文献类型：期刊文献

中文题名：基因编辑与诱导多能干细胞的联合应用

英文题名：Cmbination of genome editing and induced pluripotent stem cells

作者：蒋如如[1,2,3];李欣(综述)[1,2,3];哈小琴(审校)[1,2,3]

第一作者：蒋如如

机构：[1]甘肃中医药大学临床医学院,甘肃兰州730030;[2]人民解放军联勤保障部队第九四〇医院检验科,甘肃兰州730050;[3]甘肃省干细胞与基因药物重点实验室,甘肃兰州730050

第一机构：甘肃中医药大学临床医学院

年份：2019

卷号：32

期号：10

起止页码：1143

中文期刊名：中国生物制品学杂志

外文期刊名：Chinese Journal of Biologicals

收录：CSTPCD;;Scopus;CSCD:【CSCD_E2019_2020】；

基金：江苏省科技重大专项(SBA2016002050)

语种：中文

中文关键词：诱导多能干细胞;基因编辑;细胞治疗

外文关键词：Induced pluripotent stem cells(iPSCs);Genome editing;Cell therapy

摘要：基于干细胞的细胞疗法是目前最有潜力和创新性的方法,诱导多能干细胞(induced pluripotent stem cells,iPSC)结合成体干细胞和胚胎干细胞(embryonic stem cell,ESC)的优点和特征,在重编辑技术方面取得了重大进展。
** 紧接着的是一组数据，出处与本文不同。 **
Lemma sync_skipped_when_initialize_rejects_witness :
  In (BackendInitialize (Rejected "network error"))
     (events (initializeApp Samples.offline_world) []) /\
  forall rs ms profile r,
    ~ In (SyncUserDataToBackend rs ms profile r)
         (events (initializeApp Samples.offline_world) []).
Proof.
  assert (H : In (BackendInitialize (Rejected "network error"))
                 (events (initializeApp Samples.offline_world) []))
    by in_list.
  split; [exact H|].
  exact (sync_skipped_when_initialize_rejects Samples.offline_world []
           "network error" H).
Defined.

Lemma initialize_rejection_does_not_abort_witness :
  let b := run Samples.offline_world [Elapse 1500] (mount new_page) in
  let t := events (initializeApp Samples.offline_world) (history b) in
  history (fire Samples.offline_world 1 b) = history b ++ t /\
  In (BackendInitialize (Rejected "network error")) t /\
  In (AddEventListener "focus" HandleFocus) (history b).
Proof.
  intros b t.
  assert (H1 : history (fire Samples.offline_world 1 b) = history b ++ t)
    by reflexivity.
  assert (H2 : In (BackendInitialize (Rejected "network error")) t)
    by in_list.
  split; [exact H1|]. split; [exact H2|].
  exact (proj1 (proj2 (initialize_rejection_does_not_abort
                         Samples.offline_world [Elapse 1500] 1
                         "network error" t H1 H2))).
Defined.

Lemma unmount_before_delay_cancels_bootstrap_witness :
  elapsed Samples.before_unmount < 1500 /\
  ~ In Unmount Samples.before_unmount /\
  timers (run Samples.offline_world
            (Samples.before_unmount ++ Unmount :: Samples.after_unmount)
            (mount new_page)) = [].
Proof.
  assert (H1 : elapsed Samples.before_unmount < 1500) by (simpl; lia).
  assert (H2 : ~ In Unmount Samples.before_unmount)
    by (simpl; intuition discriminate).
  split; [exact H1|]. split; [exact H2|].
  exact (proj1 (unmount_before_delay_cancels_bootstrap Samples.offline_world
                  Samples.before_unmount Samples.after_unmount H1 H2)).
Defined.

End AppFacts.

(** ** The generator, further *)

Module FirebaseSwMore.

Import FirebaseSw FirebaseSwText FirebaseSwFacts.

Lemma valid_output (g : globals) :
  truthy (hasValidConfig (getFirebaseServiceWorkerConfig g)) = true ->
  generateFirebaseServiceWorkerContent g =
  header ++ valid_branch (getFirebaseServiceWorkerConfig g) ++
  initialization_block ++ fallback_block.
Proof. intros H. rewrite generate_unfold, H. reflexivity. Qed.

Lemma invalid_output (g : globals) :
  truthy (hasValidConfig (getFirebaseServiceWorkerConfig g)) = false ->
  generateFirebaseServiceWorkerContent g = disabled_output.
Proof. intros H. rewrite generate_unfold, H. reflexivity. Qed.

Lemma valid_output_imports (g : globals) :
  truthy (hasValidConfig (getFirebaseServiceWorkerConfig g)) = true ->
  contains (generateFirebaseServiceWorkerContent g) "import".
Proof.
  intros H. rewrite (valid_output g H). unfold valid_branch.
  apply contains_app_r, contains_app_l.
  apply contains_app_r, contains_app_r, contains_app_r, contains_app_l.
  exists "", "Scripts('https://www.gstatic.com/firebasejs/10.7.1/firebase-app-compat.js');".
  reflexivity.
Qed.

(** X1: a valid configuration and an invalid one never give the same text:
    the text of a valid configuration contains [import], the disabled text
    does not. *)
Theorem branches_never_coincide (g1 g2 : globals) :
  truthy (hasValidConfig (getFirebaseServiceWorkerConfig g1)) = true ->
  truthy (hasValidConfig (getFirebaseServiceWorkerConfig g2)) = false ->
  generateFirebaseServiceWorkerContent g1 <>
  generateFirebaseServiceWorkerContent g2.
Proof.
  intros H1 H2 Heq.
  pose proof (valid_output_imports g1 H1) as Hc.
  rewrite Heq, (invalid_output g2 H2) in Hc.
  apply (proj1 (not_includes_spec _ _) disabled_output_has_no_import Hc).
Qed.

Lemma branches_never_coincide_witness :
  generateFirebaseServiceWorkerContent Samples.build_globals <>
  generateFirebaseServiceWorkerContent Scenarios.bare_process_globals.
Proof.
  apply (branches_never_coincide Samples.build_globals
           Scenarios.bare_process_globals); vm_compute; reflexivity.
Defined.

(** X3: when [process.env] is defined, [import.meta.env] is never
    consulted, not even for a variable that [process.env] lacks: if one of
    the three required variables is unset or empty in [process.env], the
    text is the disabled one whatever [import.meta.env] holds. *)
Theorem process_env_shadows_import_meta (e m : gmap string string) :
  js_or (e !! "VITE_FIREBASE_API_KEY") "" = "" \/
  js_or (e !! "VITE_FIREBASE_PROJECT_ID") "" = "" \/
  js_or (e !! "VITE_FIREBASE_MESSAGING_SENDER_ID") "" = "" ->
  generateFirebaseServiceWorkerContent
    {| process := Some {| process_env := Some e |}; import_meta_env := m |} =
  disabled_output.
Proof.
  intros H. apply invalid_output.
  rewrite hasValidConfig_truthy.
  cbn [getFirebaseServiceWorkerConfig env process process_env apiKey
         projectId messagingSenderId].
  destruct H as [-> | [-> | ->]]; cbn [truthy String.eqb negb];
    rewrite ?andb_false_r; reflexivity.
Qed.

(** Without the condition on double quotes, two configurations can give
    the same text. *)
Lemma unquoted_values_collide :
  generateFirebaseServiceWorkerContent Scenarios.quoting_globals_1 =
  generateFirebaseServiceWorkerContent Scenarios.quoting_globals_2 /\
  getFirebaseServiceWorkerConfig Scenarios.quoting_globals_1 <>
  getFirebaseServiceWorkerConfig Scenarios.quoting_globals_2.
Proof. split; [vm_compute; reflexivity | vm_compute; discriminate]. Qed.


Lemma includes_leading_quote (a : string) :
  includes (String (ascii_of_nat 34) a) dq = true.
Proof. apply includes_spec. exists "", a. reflexivity. Qed.

(** A string without double quote ends at the first double quote of any
    text that starts with it. *)
Lemma split_at_quote (a a' r r' : string) :
  includes a dq = false -> includes a' dq = false ->
  a ++ dq ++ r = a' ++ dq ++ r' -> a = a' /\ r = r'.
Proof.
  revert a'. induction a as [|c a IH]; intros [|c' a'] Ha Ha' H.
  - split; [reflexivity|]. now apply (inj (String.app dq)) in H.
  - exfalso.
    change (String (ascii_of_nat 34) r = String c' (a' ++ dq ++ r')) in H.
    injection H as <- _. now rewrite includes_leading_quote in Ha'.
  - exfalso.
    change (String c (a ++ dq ++ r) = String (ascii_of_nat 34) r') in H.
    injection H as -> _. now rewrite includes_leading_quote in Ha.
  - rewrite !append_cons in H. injection H as <- H.
    rewrite includes_cons in Ha, Ha'.
    apply orb_false_elim in Ha as [_ Ha].
    apply orb_false_elim in Ha' as [_ Ha'].
    destruct (IH a' Ha Ha' H) as [-> ->]. now split.
Qed.

Lemma quote_free_values (config : FirebaseConfig) :
  quote_free config = true ->
  includes (apiKey config) dq = false /\
  includes (authDomain config) dq = false /\
  includes (projectId config) dq = false /\
  includes (storageBucket config) dq = false /\
  includes (messagingSenderId config) dq = false /\
  includes (appId config) dq = false.
Proof.
  unfold quote_free, config_values. cbn [forallb].
  rewrite !andb_true_iff, !negb_true_iff. tauto.
Qed.

(** X2: the configuration can be read back from the text when no value
    holds a double quote: two valid configurations without double quotes
    that give the same text are equal. (With a double quote in a value the
    text can be the same for different configurations, see
    [unquoted_values_collide].) *)
Theorem config_read_back (g1 g2 : globals) :
  let config1 := getFirebaseServiceWorkerConfig g1 in
  let config2 := getFirebaseServiceWorkerConfig g2 in
  truthy (hasValidConfig config1) = true ->
  truthy (hasValidConfig config2) = true ->
  quote_free config1 = true ->
  quote_free config2 = true ->
  generateFirebaseServiceWorkerContent g1 =
  generateFirebaseServiceWorkerContent g2 ->
  config1 = config2.
Proof.
  intros config1 config2 H1 H2 Q1 Q2 H.
  rewrite (valid_output g1 H1), (valid_output g2 H2) in H.
  fold config1 config2 in H.
  apply quote_free_values in Q1 as (A1 & B1 & C1 & D1 & E1 & F1).
  apply quote_free_values in Q2 as (A2 & B2 & C2 & D2 & E2 & F2).
  unfold valid_branch, firebaseConfig_literal, property in H.
  rewrite !append_assoc in H.
  repeat first
    [ apply (inj (String.app _)) in H
    | apply split_at_quote in H; [destruct H as [? H] | assumption ..] ].
  destruct config1, config2; cbn in *; congruence.
Qed.

Lemma process_env_shadows_import_meta_witness :
  generateFirebaseServiceWorkerContent Scenarios.bare_process_globals =
  disabled_output.
Proof.
  apply (process_env_shadows_import_meta ∅
           (import_meta_env Samples.browser_globals)).
  left. reflexivity.
Defined.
本文介绍了iPSC技术和位点特异性核酸酶(site specific nucleotide,SSN)介导的基因编辑工具的发展,以及这两种新技术在生物医学研究和治疗试验中的联合应用。iPSC在体外的多能特性不仅为基础研究提供了无限的细胞来源,而且还有益于人类疾病治疗药物的筛选。此外,随着基因组编辑技术的发展,通过使用核酸酶,如锌指核酸酶(zinc finger nuclease,ZFN)、转录激活因子样效应核酸酶(transcription activator-like effector nucleases,TALEN),以及成簇的、规则间隔短的短回文重复序列(clustered regularly interspaced short palindromic repeats,CRISPR)/Cas系统来纠正基因突变导致的疾病,以便于逆转体细胞突变引起的疾病。将iPSC和SSN技术联合起来创建具有体外同基因背景的新的可靠的人类疾病模型,为精确的细胞替代治疗提供新的解决方案。
Stem-cell-based therapies are considered to be the most promising and innovative approaches.Induced pluripotent stem cells(iPSCs)combine the advantages and unique characteristics of adult stem cells and embryonic stem cells(ESCs).Major progress has already been achieved in reprogramming technology.In this review,we focus on current developments gene editing tools mediated with iPSCs and site-specific nuclease(SSN)and the combined application of these two novel technologies in biomedical research and therapeutic trials.The sustainable pluripotent property of iPSCs in vitro not only provides unlimited cell sources for basic research but also benefits the screening of medicines for human diseases.Besides,genome editing has also been developed further,by including the use of nucleases such as zinc-finger nucleases(ZFN),transcription activator-like effector nucleases(TALEN),clustered regularly interspaced short palindromic repeat/CRISPR-associated system 9(CRISPR/Cas9),to correct the mutagenic diseases and reverse the disease caused by somatic mutation.Combining iPSC and SSN technologies will create new reliable human disease models with isogenic backgrounds in vitro and provide new solutions for precise therapies with cell replacement.